Kemudian, vaksinasi Mpox. Vaksin sampai sekarang masih difokuskan populasi khusus seperti orang dengan bukti kontak erat dengan pasien Mpox.

Di Jakarta, program vaksinasi Mpox 2023 telah menjangkau 495 orang dari populasi kunci atau kelompok risiko tinggi. Tetapi untuk saat ini,vaksin belum disarankan sebagai respons terhadap informasi adanya peningkatan kasus Mpox secara global.

Selanjutnya, supaya tidak tertular, maka perlu benar-benar memperhatikan diri sendiri, keluarga dan teman yang sering berkumpul setiap hari. Apabila flu, tiba-tiba mengalami bintik sebaiknya saling mengingatkan untuk melakukan deteksi dini dengan datang ke fasilitas kesehatan.

Lalu, bila sadar sedang sakit maka harus membatasi diri untuk tidak datang ke kerumunan, berkontak dengan orang sampai dinyatakan sembuh oleh tenaga kesehatan.

Hal lain yang tak kalah penting yakni memberitahukan populasi berisiko seperti pasien HIV atau perilaku seksual tidak sehat agar menjaga kesehatan termasuk kesehatan seksual.

Di sisi lain, Direktur Pascasarjana Universitas Yarsi Profesor Tjandra Yoga Aditama mengingatkan pentingnya pengetatan di pintu masuk negara.
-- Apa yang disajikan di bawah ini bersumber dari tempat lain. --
Lemma SafeList_conserves_witness :
  let ops := [OpPushFrontN [1; 2; 3]; OpPopBackN 2; OpPushFront 4; OpPopBack] in
  run SafeList_step NewSafeList ops =
    Done ([ResNone; ResItems [1; 2]; ResNone; ResItem (Some 3)], of_queue [4]) ∧
  concat (op_pushed <$> ops) = [1; 2] ++ [3] ++ queue_of (of_queue [4]).
Proof.
  intros ops. assert (Hr : run SafeList_step NewSafeList ops =
    Done ([ResNone; ResItems [1; 2]; ResNone; ResItem (Some 3)], of_queue [4])) by reflexivity.
  split; [exact Hr|].
  apply (SafeList_conserves ops _ _ ltac:(repeat constructor; discriminate) Hr).
Defined.

(** The limit of SafeListLimited under concurrency. However many times up
    to [threads] callers at once check the size and push at most [batch]
    values each, with pops in between, the list never holds more than
    maxSize - 1 + threads * batch values, and its elements stay well typed. *)
Theorem limited_bound {A} threads batch max (c : @limited_conf A) :
  1 ≤ max →
  rtc (limited_step threads batch) (mkConf (NewSafeListLimited max) []) c →
  Limited_Len (conf_list c) ≤ max - 1 + Z.of_nat threads * Z.of_nat batch ∧
  all_typed (SL (conf_list c)).
Proof.
  intros Hmax Hsteps.
  pose proof (limited_inv_steps threads batch max _ _ Hsteps (limited_inv_init _ _ _))
    as (_ & Hty & _ & _ & Hload).
  split; [|done]. unfold load in Hload. nia.
Qed.

Lemma limited_bound_witness :
  let c := mkConf (mkLimited 1 (of_queue [7; 8; 7; 8])) [] in
  rtc (limited_step 2 2) (mkConf (NewSafeListLimited 1) []) c ∧
  (Limited_Len (conf_list c) ≤ 1 - 1 + Z.of_nat 2 * Z.of_nat 2 ∧ all_typed (SL (conf_list c))).
Proof.
  intros c. assert (Hs : rtc (limited_step 2 2) (mkConf (NewSafeListLimited 1) []) c).
  { eapply rtc_l; [apply (step_check 2 2 _ [] [7; 8]); first [by vm_compute | simpl; lia]|].
    eapply rtc_l; [apply (step_check 2 2 _ [[7; 8]] [7; 8]); first [by vm_compute | simpl; lia]|].
    eapply rtc_l; [by apply (step_push 2 2 _ _ 0 [7; 8])|].
    eapply rtc_l; [by apply (step_push 2 2 _ _ 0 [7; 8])|]. apply rtc_refl. }
  split; [exact Hs|]. apply (limited_bound 2 2 1 c); [lia|exact Hs].
Defined.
Ini harus diimbangi dengan penguatan sistem kesehatan dalam negeri karena karantina tidak akan dapat menjamin sepenuhnya ada tidaknya kasus yang masuk, apalagi kalau pendatangnya belum ada gejala.

Saran ini direspons Pemerintah Indonesia dengan melakukan pemeriksaan di bandara dan pelabuhan internasional, apalagi Badan Kesehatan Dunia (WHO) kembali menetapkan Mpox sebagai Public Health Emergency of International Concern (PHEIC).
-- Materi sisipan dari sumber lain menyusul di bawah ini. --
(* ===== verification/Samples.v ===== *)
(** * Samples and their conversion to time series

    pkg/types/sample.go and pkg/types/sample_list.go. A [*Sample] in a list is
    the only reference to its sample (every call that pushes one allocates
    it), so a sample is a value here, and [None] is a nil pointer. *)
From S2P Require Import Prelude GoText GoNum SafeLists Conv.
#[local] Open Scope Z_scope.

(** ** time.Time *)

(** An instant: seconds since January 1, year 1 UTC, and nanoseconds. *)
Record time := mkTime { t_sec : Z; t_nsec : Z }.

#[export] Instance time_eq_dec : EqDecision time.
Proof. solve_decision. Defined.

(** Seconds from year 1 to the Unix epoch. *)
Definition unix_to_internal : Z := 62135596800.

Definition time_zero : time := mkTime 0 0.
Definition IsZero (t : time) : bool := bool_decide (t = time_zero).
Definition UnixMilli (t : time) : Z :=
  wrap64 ((t_sec t - unix_to_internal) * 1000 + t_nsec t / 1000000).

(** [time.Unix(0, 0)]. *)
Definition zeroTime : time := mkTime unix_to_internal 0.

(** ** Samples *)

Record Sample := mkSample {
  Metric : string;
  Timestamp : time;
  Value : iface;
  sample_Labels : gmap string string
}.

(** The generated types of prompb the code fills in. *)
Record prompb_Sample := mkPbSample { pb_Timestamp : Z; pb_Value : float64 }.
Record Label := mkLabel { label_Name : string; label_Value : string }.
Record TimeSeries := mkTimeSeries { ts_Labels : list Label; ts_Samples : list prompb_Sample }.

#[export] Instance label_eq_dec : EqDecision Label.
Proof. solve_decision. Defined.

Definition labelReplacer : list (ascii * ascii) :=
  [("-", "_"); (".", "_"); (" ", "_"); ("/", "_")]%char.

Definition double_quote : ascii := Ascii.ascii_of_nat 34.

Definition metricReplacer : list (ascii * ascii) :=
  [("-", "_"); (".", "_"); (" ", "_"); ("'", "_"); (double_quote, "_")]%char.

(** [model.MetricNameLabel]. *)
Definition MetricNameLabel : string := "__name__".

Section sample.
Context `{RangeOrder}.

(** [for i := ...; for k, v := range labels[i] { s.Labels[k] = v }]; the
    loops are numbered from [n]. *)
Fixpoint merge_labels (n : nat) (labels : list (gmap string string))
    (acc : gmap string string) : gmap string string :=
  match labels with
  | [] => acc
  | m :: labels' => merge_labels (S n) labels' (insert_all (range_list n m) acc)
  end.

Definition NewSample (n : nat) (prefix metric : string) (value : iface)
    (labels : list (gmap string string)) : Sample :=
  mkSample
    (if decide (0 < String.length prefix)%nat
     then prefix +:+ "_" +:+ byte_replacer metricReplacer metric
     else byte_replacer metricReplacer metric)
    time_zero value (merge_labels n labels ∅).

Definition round_timestamp (precision : string) (timestamp : Z) : Z :=
  if decide (precision = "s") then Z.quot timestamp 1000 * 1000
  else if decide (precision = "m") then
    let ts := Z.quot timestamp 1000 * 1000 in ts - Z.rem ts 60000
  else timestamp.

Definition ConvertTimeSeries (n : nat) (item : Sample) (precision : string) : option TimeSeries :=
  match types_ToFloat64 (Value item) with
  | (_, Some _) => None
  | (value, None) =>
    let timestamp := round_timestamp precision (UnixMilli (Timestamp item)) in
    Some (mkTimeSeries
      (mkLabel MetricNameLabel (Metric item) ::
       ((λ kv, mkLabel (byte_replacer labelReplacer kv.1) kv.2)
          <$> range_list n (sample_Labels item)))
      [mkPbSample timestamp value])
  end.

Definition SetTime (s : Sample) (t : time) : Sample :=
  if IsZero t || bool_decide (zeroTime = t) then s
  else mkSample (Metric s) t (Value s) (sample_Labels s).

(** ** SampleList *)

Definition PushSample (n : nat) (l : SafeList (option Sample)) (prefix metric : string)
    (value : iface) (labels : list (gmap string string)) : SafeList (option Sample) :=
  PushFront l (Some (NewSample n prefix metric value labels)).

(** The samples of [vs], in the order the fields are visited; sample [i]
    merges its labels in loops numbered from [n + i * length labels]. *)
Definition fields_samples (n : nat) (prefix : string) (fields : list (string * iface))
    (labels : list (gmap string string)) : list (option Sample) :=
  imap (λ i kv, Some (NewSample (n + i * length labels) prefix kv.1 kv.2 labels)) fields.
Lemma generated_schemes_witness : ∃ s, scheme_init = Done s ∧ consistent s ∧ ∀ name, name ∈ api_names →
  ObjectKinds s (ptr api_copy name) = Ok ([WithKind SchemeGroupVersion name], false) ∧
  scheme_New s (WithKind SchemeGroupVersion name) = Ok (ptr api_copy name) ∧
  ∃ err, ObjectKinds s (ptr api_v1 name) = Err err.
Proof. exact (generated_schemes scheme_init (or_introl eq_refl)). Defined.
End scheme_demo.
Lemma serve_answers ty q cs r cs' :
  simple cs → typed_tracker (cs_tracker cs) → serve ty q cs = Done (r, cs') →
  simple cs' ∧ ∃ oe, answers ty q (store_at (cs_tracker cs) ty) r oe ∧
    moves ty q r oe (cs_tracker cs) (cs_tracker cs').
Proof.
  intros Hcs Hty. rewrite serve_eq. destruct q; cbn [serve_any answers moves]; intros Hs.
  - apply get_call in Hs as (Hs & -> & Ha); [|done]. split; [done|]. exists None. split; [done|apply publishes_none].
  - apply list_call in Hs as (Hs & -> & Ha); [|done..]. split; [done|]. exists None. split; [done|apply publishes_none].
  - unfold Fake_Watch, outcome_map, ExtractFromListOptions in Hs. rewrite InvokesWatch_simple in Hs by done.
    inv_matches. split; [by apply simple_after|]. exists None. unfold tracker_Watch in *. simplify_eq/=. eauto 6.
  - object_call Hs. apply changed_call in Hr as (oe & Hp & Ha). eauto.
  - object_call Hs. apply changed_call in Hr as (oe & Hp & Ha). eauto.
  - object_call Hs. apply changed_call in Hr as (oe & Hp & Ha). eauto.
  - apply delete_call in Hs as (? & oe & ? & ?); eauto.
  - unfold Fake_DeleteCollection, outcome_map, ExtractFromListOptions in Hs. rewrite Invokes_simple in Hs by done.
    inv_matches. split; [by apply simple_after|]. exists None. split; [done|apply publishes_none].
  - apply patch_call in Hs as (? & oe & ? & ?); eauto.
  - destruct (receive i (cs_tracker cs)) as [e t] eqn:Hr. simplify_eq/=. split; [done|]. exists None. eauto 6.
  - simplify_eq/=. eauto.
Qed.

(** ** Invariants of the tracker *)

Lemma answers_typed ty q m r e :
  typed ty m → well_typed ty q → answers ty q m r (Some e) → typed ty (apply_event e m).
Proof.
  intros Hm Hq Ha.
  assert (Hins : ∀ ns o, obj_Type o = ty →
    typed ty (<[object_key (in_namespace ns o) := in_namespace ns o]> m)).
  { intros ns o Ho. apply map_Forall_insert_2; [|done]. by rewrite in_namespace_type. }
  assert (Hdel : ∀ o, typed ty (delete (object_key o) m)) by (intros o; by apply map_Forall_delete).
  destruct q; simpl in Ha, Hq; unfold written, write_answer in Ha; inv_matches;
    try (by destruct Ha); try done; auto.
  all: apply Hins; eapply eq_trans; [by eapply apply_patch_type|]; by eapply Hm.
Qed.

Record watches_ok t : Prop := {
  watching_NoDup gvr ns : NoDup (watching t gvr ns);
  watching_inj i gvr ns gvr' ns' :
    i ∈ watching t gvr ns → i ∈ watching t gvr' ns' → gvr = gvr' ∧ ns = ns';
  watching_bound i gvr ns : i ∈ watching t gvr ns → i < length (channels t)
}.

Lemma getWatches_watching t gvr ns :
  getWatches t gvr ns = watching t gvr ns ++ if decide (ns = NamespaceAll) then [] else watching t gvr NamespaceAll.
Proof. unfold getWatches, watching. destruct (watchers t !! gvr); [done|]. by case_decide. Qed.

Lemma getWatches_NoDup t gvr ns : watches_ok t → NoDup (getWatches t gvr ns).
Proof.
  intros Ht. rewrite getWatches_watching. apply NoDup_app. split_and!.
  - apply Ht.
  - intros i Hi. case_decide; [apply not_elem_of_nil|]. intros Hi'.
    by destruct (watching_inj _ Ht _ _ _ _ _ Hi Hi').
  - case_decide; [constructor|apply Ht].
Qed.

Lemma elem_of_getWatches t gvr gvr0 ns ns0 i :
  watches_ok t → i ∈ watching t gvr0 ns0 →
  i ∈ getWatches t gvr ns ↔ gvr = gvr0 ∧ (ns0 = NamespaceAll ∨ ns = ns0).
Proof.
  intros Ht Hi. rewrite getWatches_watching, elem_of_app. split.
  - intros [Hi'|Hi'].
    + destruct (watching_inj _ Ht _ _ _ _ _ Hi Hi') as [-> ->]. auto.
    + case_decide; [by apply not_elem_of_nil in Hi'|].
      destruct (watching_inj _ Ht _ _ _ _ _ Hi Hi') as [-> ->]. auto.
  - intros [-> [->| ->]]; [|by left]. case_decide; subst; auto.
Qed.

Lemma watching_Watch t gvr ns gvr' ns' :
  watching (tracker_Watch gvr ns t).2 gvr' ns' =
  watching t gvr' ns' ++ if decide (gvr' = gvr ∧ ns' = ns) then [length (channels t)] else [].
Proof.
  unfold watching, tracker_Watch. simpl. destruct (decide (gvr' = gvr)) as [->|Hg].
  - rewrite lookup_insert_eq. simpl. destruct (decide (ns' = ns)) as [->|Hn].
    + by rewrite lookup_insert_eq, decide_True.
    + rewrite lookup_insert_ne, decide_False, app_nil_r by naive_solver. done.
  - rewrite lookup_insert_ne, decide_False, app_nil_r by naive_solver. done.
Qed.

Definition delivered e (w : watcher C) : watcher C :=
  if w_Stopped w then w else mkWatcher false (w_result w ++ [e]).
Pemerintah memasang pemindai suhu tubuh (thermal scanner) di bandara dan pelabuhan internasional serta penambahan pengawasan secara visual oleh petugas.

Selain itu, pengelola utama Bandara Internasional Soekarno-Hatta, Tangerang, Banten, Angkasa Pura II (Persero) mensyaratkan pelaku perjalanan luar negeri untuk mengisi dan memiliki aplikasi SatuSehat sebagai upaya mendeteksi virus MPox.

Lalu, karena Mpox menjadi masalah dunia maka Indonesia disarankan terus berkoordinasi dengan WHO dan bahkan membentuk Pusat Pengendalian dan Pencegahan Penyakit (CDC) ASEAN agar dapat berkoordinasi lebih baik di kawasan Asia Tenggara.

Pemerintah, khususnya DKI Jakarta, bersiaga terhadap Mpox dengan melakukan tindakan pencegahan hingga memberikan respons cepat terhadap temuan kasus.

Di sisi lain, masyarakat diminta meningkatkan kewaspadaan dini demi mencegah penyakit ini merebak makin luas.